A report from the BoE’s network of regional agents found business hiring intentions to be “mildly negative” as companies in sectors including manufacturing, retail and construction warned they were not expecting much improvement in customer demand until 2026.

The MPC acknowledged that problems with the UK’s labour market data continued to be a concern, but noted that May’s 109,000 fall in the UK’s official estimate of payrolled employees was the largest monthly contraction since May 2020.

It added that an internal BoE measure suggested a “subdued rate of near-zero employment growth”.

“Labour market developments suggest that the economy is weakening faster than expected,” said Tomasz Wieladek, chief European economist for fixed income at asset manager T Rowe Price.

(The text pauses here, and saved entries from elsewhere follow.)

Lemma move_selection_Done m ps ds k p : menu_holds m ps ds -> ps !! k = Some p ->
  move_selection p (Z.of_nat k) m = Done (tt, set_selected (sel_after_delete ps ds k (entry_selected m)) m).
Proof.
  intros H Hk. pose proof (holds_links _ _ _ H) as L. pose proof (lookup_lt_Some _ _ _ Hk) as Hlt.
  assert (set_selected (entry_selected m) m = m) as Hid by (by destruct m).
  unfold move_selection, sel_after_delete. step. rewrite Hk.
  destruct (entry_selected m) as [s|] eqn:Es; [|by rewrite bool_decide_eq_false_2, Hid by done].
  destruct (list_elem_of_lookup_1 ps s) as [i Hi]; [by apply (holds_selected _ _ _ H)|].
  assert (forall j x, ps !! j = Some x -> exists e, entries m !! x = Some e /\ index e = Z.of_nat j) as Hat.
  { intros j x Hj. destruct (links_at _ _ _ _ L j x Hj) as (e & He & _ & _ & _ & Hx). exists e. split; [done|].
    apply lookup_lt_Some in Hj. by replace (j <? length ps)%nat with true in Hx by (symmetry; by apply Nat.ltb_lt). }
  destruct (Hat i s Hi) as (e & He & Hx). step_by (read_Done _ _ _ He). rewrite Hx.
  destruct (Z.eqb_spec (Z.of_nat i) (Z.of_nat k)) as [E|E].
  2: { rewrite bool_decide_eq_false_2; [by rewrite Hid|]. intros [= ->]. apply E. f_equal.
       by eapply NoDup_lookup; [apply (links_nodup _ _ _ _ L)|..]. }
  apply Nat2Z.inj in E as ->. assert (s = p) as -> by congruence. rewrite bool_decide_eq_true_2 by done.
  destruct (next_entry_spec m ps ds MENU_UP k p L Hk) as (q & Hq & E). step_by E. step.
  destruct (Hat _ q Hq) as (eq & Heq & Hxq). step_by (read_Done (set_selected (Some q) m) _ _ Heq). rewrite Hxq.
  unfold next_pos in *. destruct (above ds k) as [j|] eqn:Ea.
  - change (default k (Some j)) with j in *. apply above_lt in Ea.
    replace (Z.of_nat j =? Z.of_nat k) with false by lia. cbn [option_bind mbind]. by rewrite Hq.
  - change (default k None) with k in *. rewrite Z.eqb_refl.
    destruct (next_entry_spec (set_selected (Some q) m) ps ds MENU_DOWN k p L Hk) as (r & Hr & Er).
    step_by Er. step. done.
Qed.

Lemma sel_after_delete_in ps ds k s : NoDup ps -> (forall q, s = Some q -> q ∈ ps) -> (k < length ps)%nat ->
  forall q, sel_after_delete ps ds k s = Some q -> q ∈ delete k ps.
Proof.
  intros Hnd Hs Hk q. unfold sel_after_delete. case_bool_decide as E.
  - destruct (above ds k) as [j|] eqn:Ea; cbn; [|done]. apply above_lt in Ea. intros Hq.
    apply list_elem_of_lookup. exists j. by rewrite list_lookup_delete_lt.
  - intros ->. destruct (list_elem_of_lookup_1 ps q (Hs q eq_refl)) as [i Hi].
    assert (i <> k) by congruence. apply list_elem_of_lookup. destruct (decide (i < k)%nat).
    + exists i. by rewrite list_lookup_delete_lt.
    + exists (i - 1)%nat. rewrite list_lookup_delete_ge by lia. by replace (S (i - 1)) with i by lia.
Qed.

Lemma delete_past {A} (l : list A) k : (length l <= k)%nat -> delete k l = l.
Proof.
  intros Hk. apply list_eq. intros i. destruct (decide (i < k)%nat).
  - by rewrite list_lookup_delete_lt.
  - rewrite list_lookup_delete_ge by lia. by rewrite !lookup_ge_None_2 by lia.
Qed.

Lemma delete_entry_spec m ps ds k : menu_holds m ps ds -> exists m',
  MenuDeleteEntry (Z.of_nat k) m = Done (tt, m') /\ menu_holds m' (delete k ps) (delete k ds) /\
  entry_selected m' = if (k <? length ps)%nat then sel_after_delete ps ds k (entry_selected m)
                      else entry_selected m.
Proof.
  intros H. pose proof (holds_links _ _ _ H) as L. unfold MenuDeleteEntry. step. rewrite (holds_index _ _ _ H).
  destruct (Nat.ltb_spec k (length ps)) as [Hk|Hk].
  2: { exists m. rewrite !delete_past by (rewrite ?(links_length _ _ _ _ L); lia). split; [|done].
       destruct (Z.ltb_spec (Z.of_nat (length ps)) (Z.of_nat k)); [done|]. do 2 step.
       rewrite (holds_start _ _ _ H). unfold rounds. rewrite (links_size _ _ _ _ L).
       replace (S (length ps)) with (k + 1)%nat by lia. rewrite (skip_loop m ps ds k L k 1 0) by lia.
       rewrite lookup_ge_None_2 by lia. done. }
  replace (Z.of_nat (length ps) <? Z.of_nat k) with false by lia. do 2 step.
  rewrite (holds_start _ _ _ H). unfold rounds. rewrite (links_size _ _ _ _ L).
  replace (S (length ps)) with (k + S (length ps - k))%nat by lia.
  rewrite (skip_loop m ps ds k L k (S (length ps - k)) 0) by lia.
  destruct (lookup_lt_is_Some_2 ps k Hk) as [p Hp]. rewrite Hp. cbn [delete_entry_loop].
  destruct (links_at _ _ _ _ L k p Hp) as (e & He & _ & _ & _ & Hx).
  replace (k <? length ps)%nat with true in Hx by (symmetry; by apply Nat.ltb_lt).
  step_by (read_Done _ _ _ He). rewrite Hx, Z.eqb_refl. step_by (move_selection_Done _ _ _ _ _ H Hp).
  set (m1 := set_selected _ m).
  assert (forall q, entry_selected m1 = Some q -> q ∈ delete k ps) as Hsel.
  { apply sel_after_delete_in; [apply (links_nodup _ _ _ _ L)|apply (holds_selected _ _ _ H)|done]. }
  assert (menu_holds m1 ps ds) as H1.
  { destruct H as [? ? ? ? ?]. split; [done..|]. intros q Hq%Hsel. by eapply list_elem_of_delete_inv. }
  destruct (unlink_Done m1 ps ds k p H1 Hp) as (m2 & E2 & L2 & Hs2 & He2 & Hi2 & Hsel2). step_by E2.
  assert (delete k ps !! k = ps !! S k) as <- by (by apply list_lookup_delete_ge).
  assert (length (delete k ps) = length ps - 1)%nat as Hlen by (apply length_delete; by eexists).
  destruct (shift_loop _ _ k (length ps - k) k m2 L2) as (h & E & Hh); [lia..|]. rewrite E.
  eexists. split; [reflexivity|]. split; [|exact Hsel2].
  split; [exact Hh|exact Hs2|exact He2|exact Hi2|]. intros q. cbn. rewrite Hsel2. apply Hsel.
Qed.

Earlier this week, data from the Office for National Statistics showed UK consumer price inflation for May at 3.4 per cent, well above the BoE’s 2 per cent target. The central bank expects CPI inflation to remain just under 3.5 per cent for the rest of the year, with a brief rise to 3.7 per cent in September.

The pound was flat against the dollar at $1.341 after the MPC’s decision.

Traders kept their bets on further rate cuts largely unchanged, expecting two quarter-point reductions by the end of the year, according to levels implied by swaps markets.

The BoE emphasised that policy was not on a preset path, adding that it was closely watching “elevated” inflation expectations.

As the worsening conflict in the Middle East risks pushing oil prices higher, the MPC said it would remain “sensitive to heightened unpredictability in the economic and geopolitical environment”, noting recent increases in energy costs.

The BoE reiterated its existing guidance that it would take a “gradual and careful” approach to future rate reductions, which investors have interpreted as pointing towards quarterly cuts.